PRINCIPLES OF INSURANCE
1) INSURANCE LAW FOUNDATIONS
i) A risk is something that can happen- insurance typically addresses the bad things that can happen (an exception would be a variable annuity- an insurance against old age that varies with the market).
ii) Risk Transfer: a transaction or institutional arrangement that shifts risk from one entity to another.
iii) Risk spreading: When an entity takes risk and parcels it out over a group of people.
(1) Insurance is a risk spreading institution- people pay small sums of money so there is a large pool of money to cover the costs of the unfortunate few who suffer a loss.
iv) Risk aversion: Preference for certainty over uncertainty with regard to future losses.

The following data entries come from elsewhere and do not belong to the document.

(** * folder-diff-restore: a shallow embedding of [createDiff] and [restoreDiff]

    The library builds a "diff folder" out of two directory trees and replays
    it onto a target tree.  Both functions are sequences of [fs-extra] calls,
    so the embedding consists of

    - a POSIX-like file system: a finite map from canonical absolute paths to
      entries (regular file, symbolic link, directory), with path resolution
      that follows symbolic links;
    - the [fs-extra] / [path] primitives the two functions call;
    - a small state-and-error monad that also records the trace of calls;
    - [createDiff] (src/createDiff.ts, as printed in prompts/original.md) and
      [restoreDiff] (src/restoreDiff.ts), translated statement by statement.

    The external comparator ([dir-compare]) is a parameter of [createDiff]. *)

From Stdlib Require Import Ascii String.
From stdpp Require Import gmap strings list fin_maps fin_sets.

Open Scope string_scope.
Open Scope list_scope.

(* ================================================================== *)
(** * Paths *)
(* ================================================================== *)

(** A location in the file system is an absolute path, kept as the list of
    its components: ["/tmp/a/b"] is [["tmp"; "a"; "b"]] and the root is [[]].
    A path that ends with a slash keeps it as a last, empty component:
    ["/tmp/a/"] is [["tmp"; "a"; ""]].
    Strings that the program reads as data (symlink targets, the names in a
    comparison entry, the items of the manifest) stay strings. *)
Abbreviation path := (list string).

(** [s.split("/")] *)
Fixpoint split_slash (s : string) : list string :=
  match s with
  | EmptyString => [""]
  | String c s' =>
      match split_slash s' with
      | h :: t => if Ascii.eqb c "/"%char then "" :: h :: t else String c h :: t
      | [] => [String c ""]
      end
  end.

Definition is_absolute (s : string) : bool :=
  match s with
  | String c _ => Ascii.eqb c "/"%char
  | EmptyString => false
  end.

(** Components that name nothing: the empty component (doubled or trailing
    slash) and ["."]. *)
Definition skip_seg (s : string) : bool :=
  bool_decide (s = "") || bool_decide (s = ".").

(** The directory a component was found in. *)
Definition parent (p : path) : path := removelast p.

(** A path without the slashes it ends with. *)
Fixpoint strip_slash (p : path) : path :=
  match p with
  | [] => []
  | s :: rest =>
      match strip_slash rest with
      | [] => if bool_decide (s = "") then [] else [s]
      | r => s :: r
      end
  end.

(** [path.dirname] on a location; trailing slashes are not counted. *)
Definition dirname (p : path) : path := removelast (strip_slash p).

(** Lexical normalisation of an absolute path, as [path.normalize] does it:
    empty and ["."] components vanish, [".."] drops the component before it
    (and vanishes at the root). *)
Fixpoint norm_abs (cur : path) (segs : list string) : path :=
  match segs with
  | [] => cur
  | s :: rest =>
      if skip_seg s then norm_abs cur rest
      else if bool_decide (s = "..") then norm_abs (parent cur) rest
      else norm_abs (cur ++ [s]) rest
  end.

(** [path.join(base, rel)] where [base] is a location. *)
Definition path_join (base : path) (segs : list string) : path :=
  norm_abs [] (base ++ segs).

Definition ends_with_slash (s : string) : bool :=
  match reverse (split_slash s) with
  | last :: _ :: _ => bool_decide (last = "")
  | _ => false
  end.

(** [path.join(base, s)] for a string read as data.  [path.normalize] keeps
    the slash at the end of its argument, unless the result is the root. *)
Definition path_join_str (base : path) (s : string) : path :=
  let p := path_join base (split_slash s) in
  if ends_with_slash s && negb (bool_decide (p = [])) then p ++ [""] else p.

(** [path.relative(from, to)] on locations: the common prefix is dropped, one
    [".."] climbs out of each remaining component of [from]. *)
Fixpoint path_relative (from to : path) : list string :=
  match from, to with
  | f :: from', t :: to' =>
      if bool_decide (f = t) then path_relative from' to'
      else replicate (length from) ".." ++ to
  | _, _ => replicate (length from) ".." ++ to
  end.

(** [path.join] of two strings, with a string as result (this is what ends up
    in the manifest): the arguments are joined with a slash and normalised;
    a relative result keeps the [".."] it cannot resolve, the empty result
    is ["."]. *)
Fixpoint norm_rel (abs : bool) (stack : list string) (segs : list string)
  : list string :=
  match segs with
  | [] => stack
  | s :: rest =>
      if skip_seg s then norm_rel abs stack rest
      else if bool_decide (s = "..") then
        match reverse stack with
        | top :: _ =>
            if bool_decide (top = "..") then norm_rel abs (stack ++ [s]) rest
            else norm_rel abs (removelast stack) rest
        | [] =>
            if abs then norm_rel abs stack rest
            else norm_rel abs (stack ++ [s]) rest
        end
      else norm_rel abs (stack ++ [s]) rest
  end.

Fixpoint join_slash (l : list string) : string :=
  match l with
  | [] => ""
  | [s] => s
  | s :: rest => s +:+ "/" +:+ join_slash rest
  end.

Definition posix_normalize (s : string) : string :=
  let abs := is_absolute s in
  let segs := norm_rel abs [] (split_slash s) in
  let body := join_slash segs in
  let body :=
    if bool_decide (segs = []) then
      (if abs then "" else if ends_with_slash s then "./" else ".")
    else if ends_with_slash s then body +:+ "/" else body in
  if abs then "/" +:+ body else body.

Definition posix_join (a b : string) : string :=
  if bool_decide (a = "") then
    (if bool_decide (b = "") then "." else posix_normalize b)
  else if bool_decide (b = "") then posix_normalize a
  else posix_normalize (a +:+ "/" +:+ b).

(* ================================================================== *)
(** * The file system *)
(* ================================================================== *)

(** JSON values, for the manifest. *)
#[local] Unset Elimination Schemes.
Inductive json :=
| JNull
| JBool (b : bool)
| JNum (n : Z)
| JStr (s : string)
| JArr (items : list json)
| JObj (fields : list (string * json)).
#[local] Set Elimination Schemes.

(** The content of a regular file.  A file whose bytes are the JSON text of
    [j] is [Json j] (so [writeJson] then [readJson] gives [j] back); any
    other file is [Bytes].  [readJson] on [Bytes] is a parse error. *)
Inductive data :=
| Bytes (s : string)
| Json (j : json).

Inductive entry :=
| EFile (d : data)
| ELink (target : string)
| EDir.

(** The three tests on a [Stats] object. *)
Definition isSymbolicLink (stats : entry) : bool :=
  match stats with ELink _ => true | _ => false end.
Definition isDirectory (stats : entry) : bool :=
  match stats with EDir => true | _ => false end.
Definition isFile (stats : entry) : bool :=
  match stats with EFile _ => true | _ => false end.

(** The file system maps the canonical location of every existing entry to
    that entry; the root directory [[]] always exists and is not stored. *)
Abbreviation FS := (gmap (list string) entry).

Definition lookup_entry (fs : FS) (p : path) : option entry :=
  match p with
  | [] => Some EDir
  | _ => fs !! p
  end.
(** * cloud-memstore-proxy: the RESP codec, the redirect rewriter, the
    cluster-node parser and the proxy manager, embedded from the Go sources

    Go strings and byte slices are byte sequences: they are [string] here
    (a list of 8-bit [ascii] characters).  Go's [int] is the 64-bit one of
    the platforms the proxy is built for; integers are [Z] and the range
    checks of [strconv] are written out. *)

From Stdlib Require Import ZArith Ascii DecimalString DecimalPos.
From stdpp Require Import base option list gmap strings.

(** ** Bytes the wire format names *)

Definition CR : ascii := "013"%char.
Definition LF : ascii := "010"%char.
Definition CRLF : string := String CR (String LF EmptyString).

Definition byte_val (c : ascii) : Z := Z.of_N (N_of_ascii c).

Definition str_of_codes (l : list N) : string :=
  foldr (fun n s => String (ascii_of_N n) s) EmptyString l.

(** ** Package strconv *)

Module strconv.

Definition MaxInt64 : Z := 9223372036854775807.
Definition MinInt64 : Z := -9223372036854775808.

Definition digit_of (c : ascii) : option Z :=
  let n := byte_val c in
  if ((48 <=? n) && (n <=? 57))%Z then Some (n - 48)%Z else None.

(** The digit loop of [ParseUint] in base 10: every byte must be a decimal
    digit (an underscore is accepted by Go only when the base is 0). *)
Fixpoint parse_digits (s : string) (acc : Z) : option Z :=
  match s with
  | EmptyString => Some acc
  | String c s' =>
      match digit_of c with
      | Some d => parse_digits s' (acc * 10 + d)%Z
      | None => None
      end
  end.

(** [strconv.ParseInt(s, 10, 64)]: [None] stands for a non-nil error
    (syntax or range; the callers only test [err != nil]). *)
Definition ParseInt (s : string) : option Z :=
  match s with
  | EmptyString => None
  | String c rest =>
      let neg := Ascii.eqb c "-" in
      let body := if Ascii.eqb c "+" || neg then rest else s in
      match body with
      | EmptyString => None
      | _ =>
          match parse_digits body 0 with
          | None => None
          | Some un =>
              if neg
              then if (un <=? - MinInt64)%Z then Some (- un)%Z else None
              else if (un <=? MaxInt64)%Z then Some un else None
          end
      end
  end.

(** [strconv.Atoi]: [ParseInt(s, 10, 0)] with [int] of 64 bits. *)
Definition Atoi (s : string) : option Z := ParseInt s.

(** [strconv.FormatInt(i, 10)]: a minus sign for negatives, then the
    decimal digits without leading zeros. *)
Definition FormatInt (i : Z) : string := NilEmpty.string_of_int (Z.to_int i).

Definition Itoa (i : Z) : string := FormatInt i.

End strconv.

(** ** Package strings (and the part of fmt the parsers use) *)

Module strings.

(** [s[:n]] and [s[n:]] for [0 <= n <= len(s)]. *)
Definition slice_to (n : nat) (s : string) : string := String.substring 0 n s.
Fixpoint slice_from (n : nat) (s : string) : string :=
  match n, s with
  | O, _ => s
  | S n', String _ s' => slice_from n' s'
  | S _, EmptyString => EmptyString
  end.

Definition HasPrefix (s pre : string) : bool :=
  (String.length pre <=? String.length s)
  && String.eqb (slice_to (String.length pre) s) pre.

(** [strings.Index]: the byte index of the first occurrence, or -1. *)
Fixpoint Index_from (i : Z) (s substr : string) : Z :=
  if HasPrefix s substr then i
  else match s with
       | EmptyString => (-1)%Z
       | String _ s' => Index_from (i + 1)%Z s' substr
       end.
Definition Index (s substr : string) : Z := Index_from 0 s substr.
(** * coq2vec: a shallow embedding of [src/coq2vec/__init__.py]

    The module trains a sequence autoencoder over tokenised Coq terms and
    exposes the encoder's final hidden state as the vector of a term.

    Conventions of the embedding.
    - A Python [str] is the list of its code points ([pystr]); [int] is [Z].
    - A raised exception is a value of [exn]; fallible code lives in the
      [result] monad, methods that also mutate [self], write files or
      drive the optimiser live in the state-and-exception monad [Py].
    - A global name is resolved in a [scope] at the moment it is used, as
      Python does; [module_globals] is the scope of the module as written.
    - A [torch.LongTensor] is a shape with its row-major contents; float
      tensors are vectors over the real numbers, the arithmetic torch's
      floating point approximates.
    - What the Python run time leaves open (iteration order of a [set],
      random initial weights, the shuffle of the data loader, the
      gradients computed by autograd, ties of [topk], whether the sampler
      takes an empty data set) is a field of the class [Runtime].
    - The CPU configuration is modelled ([use_cuda = False]): device
      placement ([maybe_cuda], [.to(device)]) moves tensors and does not
      change their values.  The progress bars of [tqdm] and the elapsed
      times of [timeSince] and [asMinutes] are output only; a [print] is
      recorded as an event without its text. *)

From Stdlib Require Import ZArith NArith List String Ascii Bool Lia.
From Stdlib Require Import Reals Lra.
From stdpp Require Import base option list strings gmap.

Local Open Scope Z_scope.

(* ===================================================================== *)
(** ** Python values, exceptions and the two monads                       *)
(* ===================================================================== *)

(** The exception classes the module can raise.  [OSError] stands for
    that class and its subclasses other than [FileNotFoundError]
    ([IsADirectoryError], [NotADirectoryError], [PermissionError]).
    [NotTrainedError] is the class the documentation names for inference
    on an untrained vectorizer; the module defines no class of that name
    and no path of the code constructs it. *)
Inductive exn : Set :=
| NameError | AssertionError | AttributeError | IndexError | ValueError
| RuntimeError | ZeroDivisionError | FileNotFoundError | OSError
| NotTrainedError.

Inductive result (A : Type) : Type :=
| Ok (a : A)
| Raise (e : exn).
Arguments Ok {A} a.
Arguments Raise {A} e.

#[global] Instance result_ret : MRet result := fun _ a => Ok a.
#[global] Instance result_bind : MBind result := fun _ _ f m =>
  match m with Ok a => f a | Raise e => Raise e end.
#[global] Instance result_fmap : FMap result := fun _ _ f m =>
  match m with Ok a => Ok (f a) | Raise e => Raise e end.

Definition is_ok {A} (r : result A) : bool :=
  match r with Ok _ => true | Raise _ => false end.

(** A Python string: the sequence of its code points. *)
Abbreviation pystr := (list N).

(** The literal [s] as a Python string. *)
Definition str (s : string) : pystr := map N_of_ascii (list_ascii_of_string s).

(** A single-character literal as a code point. *)
Definition chr (c : ascii) : N := N_of_ascii c.

(* ===================================================================== *)
(** ** The tokenizer: [symbols_regexp] and [get_symbols]                  *)
(* ===================================================================== *)

Module Re.

(** A character class: a union of inclusive code-point ranges, as between
    the brackets of [[...]]. *)
Definition class : Type := list (N * N).

Definition in_class (cs : class) (c : N) : bool :=
  existsb (fun r => (fst r <=? c)%N && (c <=? snd r)%N) cs.

(** The fragment of Python's [re] syntax that [symbols_regexp] uses. *)
Inductive regex : Type :=
| Lit (c : N)                 (* a literal character                  *)
| Cat (r1 r2 : regex)         (* r1 r2                                *)
| Alt (r1 r2 : regex)         (* r1|r2, r1 tried first                *)
| Rep12 (c : N)               (* c{1,2}, greedy                       *)
| NotBehind (cs : class)      (* (?<![cs]), one character of context  *)
| NotAhead (cs : class).      (* (?![cs]),  one character of context  *)

(** Backtracking matcher in continuation-passing style.  [before] is the
    text left of the cursor, nearest character first; [after] the text
    right of it; [n] counts the characters consumed so far.  Alternatives
    are tried in order and the greedy repetition tries two characters
    before one, as [re] does. *)
Fixpoint rmatch {X} (r : regex) (before after : list N) (n : nat)
    (k : list N -> list N -> nat -> option X) : option X :=
  match r with
  | Lit c =>
      match after with
      | a :: rest => if (a =? c)%N then k (a :: before) rest (S n) else None
      | [] => None
      end
  | Cat r1 r2 => rmatch r1 before after n (fun b a m => rmatch r2 b a m k)
  | Alt r1 r2 =>
      match rmatch r1 before after n k with
      | Some x => Some x
      | None => rmatch r2 before after n k
      end
  | Rep12 c =>
      match after with
      | a1 :: rest1 =>
          if (a1 =? c)%N then
            match
              match rest1 with
              | a2 :: rest2 =>
                  if (a2 =? c)%N then k (a2 :: a1 :: before) rest2 (S (S n))
                  else None
              | [] => None
              end
            with
            | Some x => Some x
            | None => k (a1 :: before) rest1 (S n)
            end
          else None
      | [] => None
      end
  | NotBehind cs =>
      match before with
      | b :: _ => if in_class cs b then None else k before after n
      | [] => k before after n
      end
  | NotAhead cs =>
      match after with
      | a :: _ => if in_class cs a then None else k before after n
      | [] => k before after n
      end
  end.

(** Length of the match of [r] that starts at the cursor, if there is one. *)
Definition match_len (r : regex) (before after : list N) : option nat :=
  rmatch r before after 0 (fun _ _ n => Some n).

(** [re.sub('(' + r + ')', ' \1 ', s)]: scan left to right; where [r]
    matches, emit the match between two spaces and resume after it;
    elsewhere copy the character.  [skip] counts the characters of the
    current match still to step over.  Every alternative of the pattern
    consumes a character, so no empty match arises. *)
Fixpoint sub_scan (r : regex) (before after : list N) (skip : nat) : list N :=
  match after with
  | [] => []
  | c :: rest =>
      match skip with
      | S n => sub_scan r (c :: before) rest n
      | O =>
          match match_len r before after with
          | Some (S n) =>
              32%N :: take (S n) after ++ 32%N :: sub_scan r (c :: before) rest n
          | _ => c :: sub_scan r (c :: before) rest 0
          end
      end
  end.

Definition sub_padded (r : regex) (s : pystr) : pystr := sub_scan r [] s 0.

(** A literal word. *)
Definition word (s : string) : regex :=
  match str s with
  | [] => NotAhead []
  | c :: cs => fold_left (fun r c => Cat r (Lit c)) cs (Lit c)
  end.

Definition one (c : ascii) : class := [(chr c, chr c)].

Definition alts (rs : list regex) : regex :=
  match rs with
  | [] => NotAhead [(0, 1114111)]%N
  | r :: rs => fold_left Alt rs r
  end.

End Re.

Import Re.

(** Line 207-209, alternative by alternative.  In the class of the
    lookbehind before [=], [+-/] is a range: it spans [+ , - . /]. *)
Definition symbols_regexp : regex :=
  alts [
    word ",";                                                   (* ,          *)
    word ":>";                                                  (* (?::>)     *)
    Cat (word ":") (NotAhead (one "="));                        (* (?::(?!=)) *)
    word ":=";                                                  (* (?::=)     *)
    word ")";                                                   (* \)         *)
    word "(";                                                   (* \(         *)
    word ";";                                                   (* ;          *)
    word "@{";                                                  (* @\{        *)
    word "~";                                                   (* ~          *)
    Rep12 (chr "+");                                            (* \+{1,2}    *)
    Rep12 (chr "*");                                            (* \*{1,2}    *)
    word "&&";                                                  (* &&         *)
    word "||";                                                  (* \|\|       *)
    Cat (NotBehind (one "\")) (Cat (word "/") (NotAhead (one "\")));
                                                                (* (?<!\\)/(?!\\) *)
    word "/\";                                                  (* /\\        *)
    word "\/";                                                  (* \\/        *)
    Cat (NotBehind [(chr "<", chr "<"); (chr "*", chr "*");
                    (chr "+", chr "/"); (chr "|", chr "|");
                    (chr "&", chr "&")])
        (Cat (word "=") (NotAhead (one ">")));                  (* (?<![<*+-/|&])=(?!>) *)
    word "%";                                                   (* %          *)
    Cat (NotBehind (one "<")) (Cat (word "-") (NotAhead (one ">")));
                                                                (* (?<!<)-(?!>) *)
    word "<-"; word "->"; word "<="; word ">="; word "<>";
    word "^"; word "["; word "]";
    Cat (NotBehind (one "|")) (word "}");                       (* (?<!\|)\}  *)
    Cat (word "{") (NotAhead (one "|"))                         (* \{(?!\|)   *)
  ].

(1) Helps explain why someone pays a premium today against the mere possibility of suffering a loss in the future. A premium is a small, certain loss that protects against having to bear the financial costs of a much larger loss in the future.
b) Beyond Risk Spreading
i) Moral Hazard
(1) Refers to the theoretical tendency for insurance to reduce incentives:
(a) To protect against loss or
(i) Ex ante moral hazard- leaving a car door unlocked in the knowledge that if the car is stolen, the insurance company will pay
(b) To minimize the cost of a loss
(i) Ex post moral hazard- not caring much about what is costs to repair a car as long as the insurance company pays for it
(2) Preventing Moral Hazards: Three fundamental strategies:
(a) Contract on Care- Provide a financial incentive for the policyholder to invest in some form of durable protection (such as a car alarm, dead bolt lock, etc)
(b) Community of Fate- Make the policyholder feel some of the pain of a loss (deductible).
(c) Draft insurance contracts so that risks with a very high degree of moral hazard aren’t covered or are covered less completely.
(i) The greater control the insured has over the loss, the greater the moral hazard, and the less complete protection an insurance company will be willing to provide (this explains why insurance companies don’t insure against intentional harm and cosmetic surgery).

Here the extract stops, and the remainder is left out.